In recent years, Mr. Liu has become a star of the contemporary-art market, where his vivid portraits and depictions of everyday life in China have attracted major collectors. In April 2008, an Asian buyer paid $7.9 million at Sotheby's for Mr. Liu's Battlefield Realism: The Eighteen Arhats. The work consists of nine pairs of portraits showing visiting front-line soldiers serving along a sea lane where Taiwan and mainland China continue to point missiles at each other. Last September, all of his 17 canvases on offer at "Yan' Guan Town," an exhibit at New York's Mary Boone Gallery, sold at prices between $75,000 and $800,000.
"I have been painting for over 30 years, but I feel that I have just started," said the artist, whose works are making their way to American institutions such as Boston's Museum of Fine Arts and San Francisco's Asian Art Museum. "I have a very clear idea of what my paintings should be." The 47-year-old Mr. Liu then returned to his cigarette and shot-glass-size cups of steaming gongfu tea.
Mr. Liu has returned to his roots for "Hometown Boy," his solo exhibition at Beijing's privately run Ullens Center for Contemporary Art. The show, up through Feb. 20, is the result of three months that Mr. Liu spent in 2009 and 2010 revisiting his hometown of Jincheng. In 1980, he left the rough factory town in the northeastern Liaoning Province to attend Beijing's Central Academy of Fine Arts, where he's now a professor.
"Hometown Boy" showcases Mr. Liu's signature style, with 20 figurative paintings depicting the sleepy town. The state-owned paper mill that was once the lifeblood of Jincheng has long been shut, a casualty of China's economic reforms. Mr. Liu's subjects include childhood friends and the small apartment where he grew up. One of the portraits, Shu Jun With His Chubby Son, features an old friend who served a jail sentence for petty crime, then became a father when he was in his 50s.
The artist is also displaying some of the diary entries and photographs that he made in the process, and a 62-minute documentary about the project is showing continuously at the museum. Hou Hsiao-hsien, Taiwan's foremost art-house filmmaker, directed the film.

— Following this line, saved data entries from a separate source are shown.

(** * SimCard management API (malin.py): a shallow embedding

    The FastAPI handlers of [malin.py] are embedded as functions from a
    database state to the committed database state and the HTTP response.
    The two tables the handlers work on, [shops] and [simcards], are lists
    of rows in storage (rowid) order; the values that the handlers draw
    from their environment, [uuid.uuid4()] and [datetime.now()], are
    arguments of the handlers.  The [users] table is only read by
    [/auth/login] and is left out. *)

From Stdlib Require Import ZArith Ascii Floats.PrimFloat.
From stdpp Require Import base option list sorting strings pretty gmap.


(** ** Rows and request bodies *)

(** [datetime.now().isoformat()] is stored as TEXT; the ISO rendering is
    monotone in the clock reading, so a timestamp is kept as the reading
    itself and compared as a number where SQL compares the text. *)
Definition datetime := Z.
Bind Scope Z_scope with datetime.

Module Shop.
Record t := mk {
  id : string;
  name : string;
  ownerName : string;
  ownerPhone : string;
  address : string;
  latitude : option float;
  longitude : option float;
  status : string;
  region : string;
  assignedSimCards : string;
  addedDate : datetime
}.
End Shop.

Module SimCard.
Record t := mk {
  id : string;
  code : string;
  status : string;
  assignedTo : option string;
  assignedShopName : option string;
  addedDate : datetime;
  saleDate : option datetime;
  lastChecked : option datetime
}.
End SimCard.

Module ShopCreate.
Record t := mk {
  name : string;
  ownerName : string;
  ownerPhone : string;
  address : string;
  latitude : option float;
  longitude : option float;
  region : string
}.
End ShopCreate.

Module ShopUpdate.
Record t := mk {
  name : option string;
  ownerName : option string;
  ownerPhone : option string;
  address : option string;
  latitude : option float;
  longitude : option float;
  status : option string;
  region : option string
}.
End ShopUpdate.

Module SimCardUpdate.
Record t := mk {
  code : option string;
  status : option string;
  assignedTo : option string;
  assignedShopName : option string
}.
End SimCardUpdate.

Record DB := mkDB {
  shops : list Shop.t;
  simcards : list SimCard.t
}.

(** The database right after [init_database()]. *)
Definition empty_db : DB := mkDB [] [].

(** ** Responses *)

(** A handler returns a value, raises [HTTPException], or lets another
    exception escape (FastAPI answers 500). *)
Inductive response (A : Type) : Type :=
| Ok (a : A)
| HTTPException (status_code : Z) (detail : string)
| Uncaught (exn : string).
Arguments Ok {A} a.
Arguments HTTPException {A} status_code detail.
Arguments Uncaught {A} exn.

Definition IntegrityError : string := "sqlite3.IntegrityError".
Definition JSONDecodeError : string := "json.JSONDecodeError".
Definition TypeError : string := "TypeError".
Definition OverflowError : string := "OverflowError".

(** The shop dictionary that the shop handlers return: the row with its
    [assignedSimCards] column replaced by the parsed list. *)
Record ShopDict := mkShopDict {
  shop_row : Shop.t;
  shop_assignedSimCards : list string
}.

(** An entry of [assigned_cards] in [assign_simcards_to_shop]. *)
Record AssignedCard := mkAssignedCard {
  ac_id : string;
  ac_code : string;
  ac_status : string;
  ac_assignedTo : string;
  ac_assignedShopName : string
}.

(** An entry of [results] in [auto_check_simcards]. *)
Record CheckResult := mkCheckResult {
  cr_simCardId : string;
  cr_status : string;
  cr_isSold : bool;
  cr_saleDate : option datetime;
  cr_lastChecked : datetime
}.
(** * topo_order_commits: a shallow embedding of [topo_order_commits.py]

    The script walks the [.git] directory of a repository, builds the commit
    graph reachable from the local branch heads, sorts it topologically with
    Kahn's algorithm and prints it with "sticky" separator lines.

    Modelling conventions.
    - A Python [str] is a [string]; one [ascii] stands for one code point, so
      the model covers texts whose code points are below 256.
    - A Python [dict] is an association list in insertion order; a well-formed
      one has no repeated key ([dict_ok]).
    - A Python [set] of strings is a duplicate-free list.  The order in which
      Python goes through a set, or which member [pop] takes, is not
      specified.  [topo_sort] and [print_topo_sort] are given a graph whose
      lists stand in that order, and their theorems hold for every graph.
      Where the script itself makes the sets ([make_commit_graph]) the order
      comes from a [schedule]: the member popped and the order of an
      iteration are the permutation that the next number of the schedule
      selects ([reorder]), every permutation being selected by some number.
      In the script as a whole the schedule also gives the order of the sets
      of the nodes, once for the copy that the sorter makes and once for the
      printer ([arrange]).  The theorems hold for every schedule.
    - Code that can raise or exit returns a [res]: [Ok v], or [Err f] with the
      failure [f] that ends the process.
    - A file is what the script can get out of it: whether [open] succeeds,
      its text, and the text of its bytes once decompressed ([file]).
    - A [while] loop takes fuel, and [None] stands for a loop that has not
      ended within it.  [topo_sort] hands its loop a fuel that is shown to be
      enough on every graph ([topo_sort_total]); the Graph Builder is given
      its fuel by the caller, and [builder_fuel] is shown to be enough for
      every schedule.
    - Writing to standard output and to the error stream does not fail.
    - The scalar attribute and the two sets of a node are one value; where the
      identity of the node objects matters (what [topo_sort] does to the graph
      of its caller), the nodes live in a [store] and a graph is a dictionary
      of references. *)

From Stdlib Require Import String Ascii.
From stdpp Require Import base tactics option list strings sorting relations sets.

Open Scope string_scope.
Open Scope list_scope.
Open Scope nat_scope.

Set Warnings "-clear-no-such-hyp".

(** ** Failures and the error monad *)

Inductive failure :=
| KeyError (key : string)                (* uncaught [KeyError] *)
| OSError (path : string)                (* uncaught [OSError] of [open] *)
| ZlibError (path : string)              (* uncaught [zlib.error] of [zlib.decompress] *)
| UnicodeDecodeError (path : string)     (* uncaught [UnicodeDecodeError] of [read] or [decode] *)
| SystemExit (code : nat) (diag : string). (* [exit(code)], [diag] written to stderr before *)

Inductive res (A : Type) :=
| Ok (a : A)
| Err (f : failure).
Arguments Ok {A} a.
Arguments Err {A} f.

Definition res_bind {A B} (f : A → res B) (x : res A) : res B :=
  match x with Ok a => f a | Err e => Err e end.

#[global] Instance res_mret : MRet res := @Ok.
#[global] Instance res_mbind : MBind res := @res_bind.

(** ** Dictionaries and sets *)

Section dict.
Context {V : Type}.

Definition dict := list (string * V).

Definition keys (d : dict) : list string := d.*1.
#[local] Instance cursors_agree_preorder : PreOrder cursors_agree.
Proof.
  split.
  - intros s H. auto.
  - intros s1 s2 s3 H12 H23 H. destruct (H12 H) as [H2 E2].
    destruct (H23 H2) as [H3 E3]. split; [exact H3 | lia].
Qed.

Ltac field_setter :=
  intros; unfold_setters;
  repeat match goal with |- _ /\ _ => split | |- _ -> _ => intro end;
  cbn in *; auto; try lia.

Lemma cursors_agree_print line : keeps cursors_agree (print line).
Proof.
  intros s a s' H. unfold print in H. exec.
  unfold cursors_agree, used_heights. field_setter.
Qed.

Lemma cursors_agree_newline h : keeps cursors_agree (newline h).
Proof.
  intros s a s' H. unfold newline in H. exec.
  unfold cursors_agree, used_heights. field_setter.
Qed.

Lemma cursors_agree_ensure_image h : keeps cursors_agree (ensure_image h).
Proof.
  intros s d s' H Hi. unfold ensure_image in H. exec.
  match goal with K : apply_width_spec _ _ = _ |- _ =>
    apply apply_width_spec_cursor in K;
    destruct K as (Ex & Ey & Ei & Eiy & Ed & Eis)
  end.
  unfold used_heights in *.
  destruct (_ >? _).
  - destruct (_ =? _).
    + unfold print in *. exec. cbn. rewrite Ey, Ei, Eiy, Eis. auto.
    + unfold new_image_block, save_image_block in *. exec.
      match goal with K : match image ?s with _ => _ end _ = _ |- _ =>
        destruct (image s) eqn:Eim; exec
      end; [|congruence].
      cbn. rewrite used_heights_app. cbn. rewrite Ey, Eiy, Eis.
      split; [discriminate | lia].
  - exec. rewrite Ey, Ei, Eiy, Eis. auto.
Qed.
Lemma dict_at_heap s l d : dict_at s l = Some d -> heap s !! l = Some (Dict d).
Proof.
  unfold dict_at. destruct (heap s !! l) as [[b|d']|]; intros E; by inversion E.
Qed.

(** ** Symbolic execution *)

Ltac wp_simpl :=
  cbn beta iota zeta delta [after length app Nat.add insert list_insert fst snd
                            heap tape amap].

Ltac solve_lookup :=
  cbn [heap];
  first
    [ rewrite hp_lookup_new; reflexivity
    | apply hp_lookup_old; eassumption ].

Ltac solve_bcast :=
  first [ apply broadcast2_mat_vec | apply broadcast2_mat_col
        | apply broadcast2_mat_mat ].

Ltac wp_op :=
  lazymatch goal with
  | |- wp (mbind _ _) _ _ => apply wp_bind
  | |- wp (mret _) _ _ => apply wp_ret
  | |- wp (raise _) _ _ => apply wp_raise
  | |- wp (alloc_arr _) _ _ => apply wp_alloc_hp
  | |- wp (alloc _) _ _ => apply wp_alloc_hp
  | |- wp new_dict _ _ => apply wp_alloc_hp
  | |- wp (store_arr _ _) _ _ => apply wp_store_hp
  | |- wp (store _ _) _ _ => apply wp_store_hp
  | |- wp (np_dot _ _) _ _ => eapply wp_np_dot; [solve_lookup | solve_lookup | ]
  | |- wp (np_binop _ _ _) _ _ =>
      eapply wp_np_binop; [solve_lookup | solve_lookup | solve_bcast | ]
  | |- wp (np_ibinop _ _ _) _ _ =>
      eapply wp_np_ibinop;
      [solve_lookup | solve_lookup | solve_bcast
      | cbn [same_shape]; rewrite !Nat.eqb_refl; reflexivity | ]
  | |- wp (np_map _ _) _ _ => eapply wp_np_map; [solve_lookup | ]
  | |- wp (np_imap _ _) _ _ => eapply wp_np_imap; [solve_lookup | ]
  | |- wp (np_sum _) _ _ => eapply wp_np_sum; [solve_lookup | ]
  | |- wp (np_sum_axis1_keepdims _) _ _ =>
      eapply wp_np_sum_axis1_keepdims; [solve_lookup | ]
  | |- wp (np_sum_axis0 _) _ _ => eapply wp_np_sum_axis0; [solve_lookup | ]
  | |- wp (np_T _) _ _ => eapply wp_np_T; [solve_lookup | ]
  | |- wp (shape2 _) _ _ => eapply wp_shape2; [solve_lookup | ]
  | |- wp (shape0 _) _ _ => eapply wp_shape0; [solve_lookup | ]
  | |- wp (setitem_where_le0 _ _ _) _ _ =>
      eapply wp_setitem_where_le0; [solve_lookup | solve_lookup | ]
  | |- wp (getitem _ _) _ _ =>
      eapply wp_getitem; [solve_lookup | eassumption | ]
  | |- wp (setitem _ _ _) _ _ => eapply wp_setitem; [solve_lookup | ]
  end.

Ltac wp_unfold :=
  unfold np_add, np_mul, np_div, np_iadd, np_maximum0, np_exp, np_log, np_neg,
    scalar_mul, isub_scalar, idiv_scalar.

Ltac wp_run := wp_unfold; repeat (wp_op; wp_simpl).


(** ** Integer-array indexing *)

Lemma norm_index_nat n i : (i < n)%nat -> norm_index n (Z.of_nat i) = Some i.
Proof.
  intros Hi. unfold norm_index.
  destruct (Z.leb_spec 0 (Z.of_nat i)); [|lia].
  destruct (Z.ltb_spec (Z.of_nat i) (Z.of_nat n)); [|lia].
  simpl. by rewrite Nat2Z.id.
Qed.

Lemma norm_index_wrap m k :
  (- Z.of_nat m <= k < Z.of_nat m)%Z ->
  norm_index m k = Some (Z.to_nat (k mod Z.of_nat m)).
Proof.
  intros Hk. unfold norm_index.
  destruct (Z.leb_spec 0 k); destruct (Z.ltb_spec k (Z.of_nat m)); simpl; try lia.
  - by rewrite Z.mod_small by lia.
  - destruct (Z.leb_spec (- Z.of_nat m) k); destruct (Z.ltb_spec k 0); simpl; try lia.
    f_equal. f_equal.
    rewrite <- (Z.mod_add k 1 (Z.of_nat m)) by lia.
    rewrite Z.mod_small by lia. lia.
Qed.

Lemma norm_index_out m k :
  ~ (- Z.of_nat m <= k < Z.of_nat m)%Z -> norm_index m k = None.
Proof.
  intros Hk. unfold norm_index.
  destruct (Z.leb_spec 0 k); destruct (Z.ltb_spec k (Z.of_nat m)); simpl; try lia;
  destruct (Z.leb_spec (- Z.of_nat m) k); destruct (Z.ltb_spec k 0); simpl; try lia;
  reflexivity.
Qed.

Lemma length_py_range n : length (py_range n) = n.
Proof. unfold py_range. by rewrite length_fmap, length_seq. Qed.

Lemma resolve_pair_ok n m i k :
  (i < n)%nat -> (- Z.of_nat m <= k < Z.of_nat m)%Z ->
  resolve_pair n m (Z.of_nat i, k) = Some (i, col_of m k).
Proof.
  intros Hi Hk. unfold resolve_pair. simpl.
  rewrite norm_index_nat by lia. simpl.
  rewrite norm_index_wrap by exact Hk. reflexivity.
Qed.

Lemma mapM_resolve n m (y : list Z) a :
  (a + length y <= n)%nat ->
  Forall (fun k => - Z.of_nat m <= k < Z.of_nat m)%Z y ->
  mapM (resolve_pair n m) (zip (Z.of_nat <$> seq a (length y)) y) =
  Some (zip (seq a (length y)) (col_of m <$> y)).
Proof.
  revert a. induction y as [|k y IH]; intros a Ha Hy; [reflexivity|].
  inversion Hy as [|? ? Hk Hy']; subst. simpl in *.
  rewrite resolve_pair_ok by (lia || assumption). simpl.
  change (list_fmap nat Z Z.of_nat) with (fmap (M:=list) Z.of_nat).
  rewrite IH by (lia || assumption). reflexivity.
Qed.

Lemma resolve_index_ok n m (y : list Z) :
  length y = n ->
  Forall (fun k => - Z.of_nat m <= k < Z.of_nat m)%Z y ->
  resolve_index n m (py_range n) y = Some (zip (seq 0 n) (col_of m <$> y)).
Proof.
  intros Hn Hy. unfold resolve_index, bcast_index.
  rewrite length_py_range, Hn, Nat.eqb_refl. simpl.
  unfold py_range. rewrite <- Hn. apply mapM_resolve; [lia|exact Hy].
Qed.

Lemma lookup_rows n (cs : list nat) a i :
  length cs = n -> (i < n)%nat ->
  zip (seq a n) cs !! i = Some ((a + i)%nat, cs !!! i).
Proof.
  intros Hn Hi.
  destruct (lookup_lt_is_Some_2 cs i) as [c Hc]; [lia|].
  rewrite (list_lookup_total_correct _ _ _ Hc).
  apply lookup_zip_with_Some. exists (a + i)%nat, c. split; [reflexivity|].
  split; [|exact Hc]. by apply lookup_seq.
Qed.

Lemma length_rows n (cs : list nat) a :
  length cs = n -> length (zip (seq a n) cs) = n.
Proof. intros Hn. rewrite length_zip_with, length_seq. lia. Qed.

Lemma scatter_rows n : forall (cs : list nat) a k v f i j,
  length cs = n ->
  scatter (zip (seq a n) cs) k v f i j =
  if decide (a <= i < a + n)%nat
  then (if (j =? cs !!! (i - a)%nat)%nat then v (k + (i - a))%nat else f i j)
  else f i j.
Proof.
  induction n as [|n IH]; intros cs a k v f i j Hn.
  - destruct cs; [|discriminate]. simpl. case_decide; [lia|reflexivity].
  - destruct cs as [|c cs]; [discriminate|]. simpl in Hn.
    cbn [seq zip zip_with scatter]. rewrite IH by lia.
    unfold upd2.
    destruct (decide (i = a)) as [->|Hne].
    + rewrite Nat.eqb_refl, Nat.sub_diag. simpl.
      rewrite decide_False by lia. rewrite decide_True by lia.
      rewrite Nat.add_0_r. reflexivity.
    + destruct (Nat.eqb_spec i a); [lia|]. simpl.
      destruct (decide (a <= i < a + S n)%nat) as [Hin|Hout].
      * rewrite decide_True by lia.
        replace (i - a)%nat with (S (i - S a)) by lia.
        replace (k + S (i - S a))%nat with (S k + (i - S a))%nat by lia.
        reflexivity.
      * rewrite decide_False by lia. reflexivity.
Qed.

(** Give the entries of the array about to be allocated or written a name,
    and keep only their defining equation. *)
Ltac wp_name :=
  cbn [amap];
  lazymatch goal with
  | |- wp (_ (Mat _ _ ?f)) _ _ =>
      let F := fresh "F" in
      let HF := fresh "HF" in
      set (F := f);
      assert (HF : forall i j, F i j = f i j) by reflexivity;
      cbv beta in HF; clearbody F
  | |- wp (_ _ (Mat _ _ ?f)) _ _ =>
      let F := fresh "F" in
      let HF := fresh "HF" in
      set (F := f);
      assert (HF : forall i j, F i j = f i j) by reflexivity;
      cbv beta in HF; clearbody F
  | |- wp (_ (Vec _ ?f)) _ _ =>
      let F := fresh "V" in
      let HF := fresh "HV" in
      set (F := f);
      assert (HF : forall i, F i = f i) by reflexivity;
      cbv beta in HF; clearbody F
  | |- wp (_ _ (Vec _ ?f)) _ _ =>
      let F := fresh "V" in
      let HF := fresh "HV" in
      set (F := f);
      assert (HF : forall i, F i = f i) by reflexivity;
      cbv beta in HF; clearbody F
  end.

Ltac wp_mem :=
  lazymatch goal with
  | |- wp (alloc_arr _) _ _ => wp_name; apply wp_alloc_hp
  | |- wp (store_arr _ _) _ _ => wp_name; apply wp_store_hp
  | |- wp (fancy_get _ _ _) _ _ =>
      eapply wp_fancy_get;
      [solve_lookup | apply resolve_index_ok; assumption
      | apply length_rows; rewrite length_fmap; assumption | ]
  | |- wp (fancy_set _ _ _ _) _ _ =>
      eapply wp_fancy_set;
      [solve_lookup | solve_lookup | apply resolve_index_ok; assumption
      | apply length_rows; rewrite length_fmap; assumption | ]
  | |- wp (fancy_isub _ _ _ _) _ _ => unfold fancy_isub
  | _ => wp_op
  end.

Ltac wp_exec := repeat (wp_unfold; wp_mem; wp_simpl).

(** ** The two runs of [two_layer_net] on well-shaped inputs *)

Lemma label_lt p y i :
  indexable p y -> (i < nN p)%nat -> (label p y i < nC p)%nat.
Proof.
  intros [Hlen Hlab] Hi. unfold label, col_of.
  assert (Hin : y !!! i ∈ y) by (apply (list_elem_of_lookup_total_2 y i); lia).
  rewrite Forall_forall in Hlab. specialize (Hlab _ Hin).
  assert (0 <= (y !!! i) mod Z.of_nat (nC p) < Z.of_nat (nC p))%Z
    by (apply Z.mod_pos_bound; lia).
  lia.
Qed.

Traveling, filming and "eating, drinking and hanging out with his subjects" expand Mr. Liu's style into a mix that draws on performance and installation art, writes Alexandra Munroe, the curator of Asian art at New York's Solomon R. Guggenheim Museum, in the "Hometown" exhibit catalog.
The catalog's cover features Bent Rib, Mr. Liu's favorite of the "Hometown Boy" paintings, which he owns and he says has no plans to sell. The 59-by-55-inch canvas depicts two of his friends looking at an X-ray.
"China has become so materialistic, many have lost their heart and soul. It is like looking at an X-ray, you can't see the heart and there is nothing inside," Mr. Liu says.
Until Feb. 12, Americans can see a 75-square-foot acrylic-on-paper painting by Mr. Liu, part of the Boston Museum of Fine Arts' "Fresh Ink" exhibit. The group show features pieces commissioned from 10 of the biggest names in Chinese contemporary art. Mr. Liu's contribution, completed in 2008, is made up of nine portraits of Boston-area high-school students, all on a single scroll.
One of China's most important female artists, Yu Hong, who married Mr. Liu in 1993 when they lived in New York, is also part of the show. They met as teenagers in Beijing when they were both students at the city's fine-arts academy.
Wa, their 16-year-old daughter, was born when the couple returned to China. She hopes to study studio art at Yale University someday, her father says. "I tried to discourage her from wanting to be an artist, but she has made up her mind," says Mr. Liu, who worries about her choice.
"It is so hard to be an artist," he says. "Even if the market recognizes you, you are never satisfied. You are never happy because you are always chasing an ideal."